20. Ten aanzien van de proceskosten wordt het volgende overwogen. Dekker heeft zich in de procedures in eerste aanleg en hoger beroep onder meer op het standpunt gesteld dat zij, op grond van haar kwekersrechten, aan Sunfield de voorwaarden en beperkingen mag opleggen die zij wenst en dat de overtreding door Sunfield van de contractuele beperkingen er toe leidt dat Sunfield boetes heeft verbeurd, terwijl Sunfield heeft betoogd dat Dekker de licentieovereenkomst niet mag opzeggen en in het geheel geen beperkingen mag stellen. Partijen zijn in zoverre over en weer in het ongelijk gesteld, zodat het hof termen aanwezig acht om de proceskosten in de gevoegde zaken in eerste aanleg en in hoger beroep geheel te compenseren, behoudens ten aanzien van de vorderingen in reconventie in de drie procedures.

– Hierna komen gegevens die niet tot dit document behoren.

Example manifest_entry_present :
  fst (walk_item site beta (entry "1000_50.manifest") ([], []) after_first_run)
    = Ok ([], [("1000", ["50"])]) /\
  sent (snd (walk_item site beta (entry "1000_50.manifest") ([], []) after_first_run))
    = sent after_first_run.
Proof. split; vm_compute; reflexivity. Qed.

Example manifest_entry_absent :
  fst (walk_item site beta (entry "1000_50.manifest") ([], []) start)
    = Ok ([], [("1000", ["50"])]) /\
  fs (snd (walk_item site beta (entry "1000_50.manifest") ([], []) start))
    !! "manifests/1000_50.manifest" = Some data /\
  bool_decide ("1000_50.manifest" ∈
    downloaded_files (snd (walk_item site beta (entry "1000_50.manifest") ([], []) start)))
    = true.
Proof. repeat split; vm_compute; reflexivity. Qed.




Example failed_candidates_run :
  fst (get_latest_repo_info flaky repos "480" start) = Ok (Some beta) /\
  log (snd (get_latest_repo_info flaky repos "480" start))
    = [warning_of "alpha/one" (Exn "ConnectError" "connection refused")].
Proof. split; vm_compute; reflexivity. Qed.

(** a reply with a date but no sha is not skipped: the candidate is
    selected when line 79 runs, line 80 raises, and the sha of the
    candidate selected before stays *)
Example missing_sha_keeps_candidate :
  fst (get_latest_repo_info shaless repos "480" start)
    = Ok (Some (mkRepoInfo "beta/two" (Some (Aware 1717200000000000)) (JStr "aaa"))) /\
  log (snd (get_latest_repo_info shaless repos "480" start))
    = [warning_of "beta/two" (Py.KeyError "sha")].
Proof. split; vm_compute; reflexivity. Qed.


(** C7 at the scenario: the example of the specification, in UTC *)
Lemma check_rate_limit_witness :
  exists v w',
    check_rate_limit (quota quota_example) start = (Ok v, w') /\
    Py.getitem v "remaining" = Ok (JInt 10) /\
    Py.getitem v "limit" = Ok (JInt 60) /\
    Py.getitem v "used" = Ok (JInt 50) /\
    Py.contains "error" v = Ok false /\
    exists s, Py.getitem v "reset_formatted" = Ok (JStr s) /\ s <> "".
Proof.
  destruct (check_rate_limit_never_raises (quota quota_example) start)
    as (v & w' & E & _ & H).
  exists v, w'. split; [exact E|].
  apply H; [reflexivity|simpl; lia].
Defined.

Example check_rate_limit_example :
  fst (check_rate_limit (quota quota_example) start)
    = Ok (JDict [("limit", JInt 60); ("remaining", JInt 10);
                 ("reset", JInt 1700000000); ("used", JInt 50);
                 ("reset_formatted", JStr "2023-11-14 22:13:20");
                 ("reset_relative", JStr "<t:1700000000:R>")]).
Proof. vm_compute. reflexivity. Qed.

Example check_rate_limit_failures :
  fst (check_rate_limit absent start)
    = Ok (error_marker "GitHub rate limit check failed with status 404") /\
  fst (check_rate_limit down start)
    = Ok (error_marker "Rate limit check failed: connection refused") /\
  fst (check_rate_limit (quota (JList [])) start)
    = Ok (error_marker "Rate limit check failed: 'list' object has no attribute 'get'").
Proof. repeat split; vm_compute; reflexivity. Qed.

Lemma absent_none_dated : none_dated (observed absent "480" 0 repos).
Proof. intros r x H. in_cases H; inversion H; reflexivity. Qed.

(** C8 at the scenario: no candidate has the branch *)
Lemma no_match_witness :
  exists w',
    get_latest_repo_info absent (REPO_LIST absent) "480" start = (Ok None, w') /\
    handle_depot_files absent "480" start = (Ok ([], []), w') /\
    sent w' = (sent start ++ map (fun r => branch_url absent r "480") (REPO_LIST absent))%list /\
    fs w' = fs start /\
    downloaded_files w' = downloaded_files start.
Proof.
  apply (no_match_gives_empty_result absent "480" start).
  exact absent_none_dated.
Defined.

(** C9 at the scenario: [readme.manifest] has no separator *)
Lemma malformed_name_witness :
  parse_manifest_filename site "readme.manifest" = (None, None) /\
  walk_item site beta (entry "readme.manifest") ([], [("1000", ["50"])]) start =
  match obtain_manifest site beta "readme.manifest" start with
  | (Ok _, w') => (Ok ([], [("1000", ["50"])]), w')
  | (Raise e, w') => (Raise e, w')
  end.
Proof.
  apply (malformed_name_is_skipped site beta (entry "readme.manifest")
           "readme.manifest" ([], [("1000", ["50"])]) start);
    [reflexivity|reflexivity|reflexivity|].
  apply no_separator_off_convention. reflexivity.
Defined.

Example malformed_names :
  Classifier.parse_manifest_filename "readme.manifest" = (None, None) /\
  Classifier.parse_manifest_filename "1000.manifest" = (None, None) /\
  Classifier.parse_manifest_filename "1000_50.txt" = (None, None) /\
  Classifier.parse_manifest_filename "1000_50.manifest" = (Some "1000", Some "50") /\
  fst (walk_item site beta (entry "1000.manifest") ([], [("1000", ["50"])]) start)
    = Ok ([], [("1000", ["50"])]).
Proof. repeat split; vm_compute; reflexivity. Qed.

(** C10 at the scenario: the body [{}] *)
Lemma degenerate_body_witness :
  exists v w',
    check_rate_limit (quota (JDict [])) start = (Ok v, w') /\
    Py.contains "error" v = Ok false /\
    Py.getitem v "remaining" = Ok (JInt 0) /\
    Py.getitem v "limit" = Ok (JInt 60) /\
    Py.getitem v "reset" = Ok (JInt 0) /\
    Py.getitem v "used" = Ok (JInt 0) /\
    limit_msg v =
      Ok (ApiStatus (JInt 0) (JInt 60) (JInt 0) (JStr "<t:0:R>")
                    (JStr "1970-01-01 00:00:00") true).
Proof.
  exact (degenerate_body_reports_defaults (quota (JDict [])) start
           (Response 200 (Ok (JDict [])) []) eq_refl eq_refl).
Defined.

Example degenerate_bodies :
  fst (check_rate_limit (quota (JDict [("rate", JDict [("remaining", JInt 7)])])) start)
    = Ok (JDict [("limit", JInt 60); ("remaining", JInt 7);
                 ("reset", JInt 0); ("used", JInt 0);
                 ("reset_formatted", JStr "1970-01-01 00:00:00");
                 ("reset_relative", JStr "<t:0:R>")]) /\
  fst (check_rate_limit (quota (JDict [("rate", JNull)])) start)
    = Ok (JDict [("error",
                  JStr "Rate limit check failed: 'NoneType' object has no attribute 'get'")]).
Proof. split; vm_compute; reflexivity. Qed.

(** C10 as stated fails: a body whose ["rate"] lacks three fields and
    holds a reset value that is no number, and a body whose ["rate"] is
    [null], both give the error marker *)
Lemma degenerate_body_counterexample :
  ~ reports_status (quota (JDict [("rate", JDict [("reset", JStr "soon")])])) start /\
  ~ reports_status (quota (JDict [("rate", JNull)])) start.
Proof.
  split; intros (v & w' & E & Hno); vm_compute in E; inversion E; subst v;
    vm_compute in Hno; discriminate.
Qed.

Example unformattable_reset :
  fst (check_rate_limit (quota (JDict [("rate", JDict [("reset", JStr "soon")])])) start)
    = Ok (JDict [("error",
                  JStr ("Rate limit check failed: "
                        ++ "'str' object cannot be interpreted as an integer"))]).
Proof. vm_compute. reflexivity. Qed.

End Runs.
(** ** The properties at the scenarios *)

Module MoreRuns.

Import Scenario Cases.

(** X2 at the scenario: two refusals, the third endpoint of the list
    serves [DATA] *)
Lemma third_endpoint_witness :
  exists w',
    fetch_file third_time "beta/two" (JStr "bbb") "1000_50.manifest" start_cn
      = (Ok data, w') /\
    sent w' = (sent start_cn
                 ++ map (fun t : cdn_template => t "beta/two" (JStr "bbb") "1000_50.manifest")
                        (firstn 3 (fetch_schedule third_time start_cn)))%list /\
    length (sent w') = (length (sent start_cn) + 2 + 1)%nat /\
    same_store start_cn w'.
Proof.
  apply (fetch_file_first_success third_time "beta/two" (JStr "bbb")
           "1000_50.manifest" start_cn 2 raw_template
           (Response 200 (Raise (Exn "JSONDecodeError" "Expecting value")) data)).
  - reflexivity.
  - intros i t' Hi _. destruct i as [|[|i]]; [reflexivity|reflexivity|lia].
  - reflexivity.
  - reflexivity.
Defined.

(** X3 at the scenario *)
Lemma served_content_witness :
  exists k t resp,
    nth_error (fetch_schedule third_time start_cn) k = Some t /\
    net third_time (length (sent start_cn) + k)
        (t "beta/two" (JStr "bbb") "1000_50.manifest") = Ok resp /\
    status_code resp = 200 /\ content resp = data /\
    sent (snd (fetch_file third_time "beta/two" (JStr "bbb") "1000_50.manifest" start_cn))
      = (sent start_cn
           ++ map (fun t : cdn_template => t "beta/two" (JStr "bbb") "1000_50.manifest")
                  (firstn (S k) (fetch_schedule third_time start_cn)))%list /\
    (forall i t', (i < k)%nat ->
       nth_error (fetch_schedule third_time start_cn) i = Some t' ->
       fails (net third_time (length (sent start_cn) + i)
                (t' "beta/two" (JStr "bbb") "1000_50.manifest")) = true).
Proof.
  apply (fetch_file_returns_served_content third_time "beta/two" (JStr "bbb")
           "1000_50.manifest" start_cn data).
  vm_compute. reflexivity.
Defined.

(** X5 at the scenario *)
Lemma dated_candidate_witness :
  In (name beta) repos /\ name beta <> "" /\
  exists d s,
    last_update beta = Some d /\
    In (name beta, Dated d s) (observed site "480" (length (sent start)) repos).
Proof.
  apply (returned_repo_is_a_dated_candidate site repos "480" start beta
           (snd (get_latest_repo_info site repos "480" start))).
  vm_compute. reflexivity.
Defined.

(** X6 at the scenario: [alpha/one] is selected, then [beta/two] offers a
    newer date and no sha *)
Lemma missing_sha_witness :
  exists w2,
    get_latest_repo_info shaless (["alpha/one"] ++ ["beta/two"]) "480" start
      = (Ok (Some (mkRepoInfo "beta/two" (Some (Aware 1717200000000000)) (sha alpha))), w2) /\
    log w2 = (log (snd (get_latest_repo_info shaless ["alpha/one"] "480" start))
                ++ [warning_of "beta/two" (Py.KeyError "sha")])%list.
Proof.
  apply (missing_sha_keeps_previous shaless ["alpha/one"] "480" start alpha).
  - vm_compute. reflexivity.
  - vm_compute. reflexivity.
  - vm_compute. reflexivity.
  - discriminate.
Defined.

(** X10 at the scenario *)
Lemma new_manifest_witness :
  PyStr.endswith "1000_50.manifest" ".manifest" = true /\
  fs start !! save_path_of "1000_50.manifest" = None /\
  is_Some (fs (snd (handle_depot_files site "480" start))
             !! save_path_of "1000_50.manifest").
Proof.
  apply (downloaded_files_are_new_manifests site "480" start "1000_50.manifest").
  - apply (bool_decide_unpack _). vm_compute. exact I.
  - apply (bool_decide_unpack _). vm_compute. exact I.
Defined.

(** X11 at the scenario *)
Lemma stored_entries_witness :
  match fst (resolve_tree site "480" start) with
  | Ok (Some (ri, items)) =>
      forall item path, In item items -> item_path item = Ok path ->
        PyStr.endswith path ".manifest" = true ->
        exists c, fs after_first_run !! save_path_of path = Some c /\
                  forall c0, fs start !! save_path_of path = Some c0 -> c0 = c
  | _ => True
  end.
Proof.
  apply (manifest_entries_are_stored site "480" start
           [mkDepotInfo "1000" "00ff"] [("1000", ["75"; "60"; "50"])]).
  vm_compute. reflexivity.
Defined.

(** X12 at the scenario *)
Lemma map_of_the_tree_witness :
  match fst (resolve_tree site "480" start) with
  | Ok (Some (ri, items)) =>
      sort_depot_map (tree_depot_map site items []) = Ok [("1000", ["75"; "60"; "50"])]
  | Ok None => [("1000", ["75"; "60"; "50"])] = [] /\ [mkDepotInfo "1000" "00ff"] = []
  | Raise _ => False
  end.
Proof.
  apply (depot_map_is_of_the_tree site "480" start
           [mkDepotInfo "1000" "00ff"] [("1000", ["75"; "60"; "50"])] after_first_run).
  vm_compute. reflexivity.
Defined.

Example depot_map_of_listing :
  sort_depot_map (tree_depot_map site (map entry listing) [])
    = Ok [("1000", ["75"; "60"; "50"])].
Proof. vm_compute. reflexivity. Qed.

(** X13 at the scenario: the second manifest cannot be downloaded, the
    third is not asked for *)
Lemma failing_entry_witness :
  handle_depot_files partial "480" start =
  (Raise (Py.Exception ("无法下载文件: " ++ "1000_75.manifest")),
   snd (walk_item partial beta (entry "1000_75.manifest")
          ([], [("1000", ["50"])])
          (snd (walk_tree partial beta [entry "1000_50.manifest"] ([], [])
                  (snd (resolve_tree partial "480" start)))))).
Proof.
  apply (failing_entry_stops_the_run partial "480" start beta
           [entry "1000_50.manifest"] (entry "1000_75.manifest")
           [entry "1000_60.manifest"]
           (snd (resolve_tree partial "480" start))
           ([], [("1000", ["50"])])
           (snd (walk_tree partial beta [entry "1000_50.manifest"] ([], [])
                   (snd (resolve_tree partial "480" start))))).
  - vm_compute. reflexivity.
  - vm_compute. reflexivity.
  - vm_compute. reflexivity.
Defined.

in de zaak met rolnummer 03/1647
- vernietigt het vonnis van de voorzieningenrechter van 13 november 2003,
voor zover in conventie gewezen;
- wijst de vorderingen van Sunfield af;
- verstaat dat Dekker met ingang van 17 december 2004 niet gehouden is toestemming aan Sunfield te verlenen om haar chrysantenrassen door Sunfield te laten vermeerderen ten behoeve van de verkoop van stekken en eindproducten;
- compenseert de kosten van het geding in eerste aanleg in conventie en in hoger beroep aldus dat iedere partij haar eigen kosten draagt;
- bekrachtigt dat vonnis voorzover in reconventie gewezen;
in de zaak met rolnummer 04/87
in het principaal beroep:
- vernietigt het vonnis van de voorzieningenrechter van 3 december 2003, voor zover in conventie gewezen (alsmede het herstelvonnis van 16 december 2003);
- wijst de vorderingen van Sunfield af;
- bekrachtigt dat vonnis voor zover in reconventie gewezen;
in het incidenteel beroep:
in het principaal en incidenteel beroep:
- compenseert de kosten van het geding in eerste aanleg in conventie, in het principaal beroep en in het incidenteel beroep aldus dat iedere partij haar eigen kosten draagt;
in de zaak met rolnummer 04/1033
in het principaal beroep:
- vernietigt het vonnis van de voorzieningenrechter van 1 juli 2004, voor zover in conventie gewezen;
- wijst de vorderingen van Dekker af;
- bekrachtigt dat vonnis voor zover in reconventie gewezen;
in het incidenteel beroep:
in het principaal en incidenteel beroep:
- compenseert de kosten van het geding in eerste aanleg in conventie, in het principaal beroep en in het incidenteel beroep aldus dat iedere partij haar eigen kosten draagt;
in de zaken met de rolnummers 03/1647, 04/87 en 04/1033
- verklaart dit arrest voor zover nodig uitvoerbaar bij voorraad.
Dit arrest is gewezen door mrs Fasseur-van Santen, Van Lierop en Den Hertog
en uitgesproken ter openbare zitting van 16 december 2004, in tegenwoordigheid van de griffier.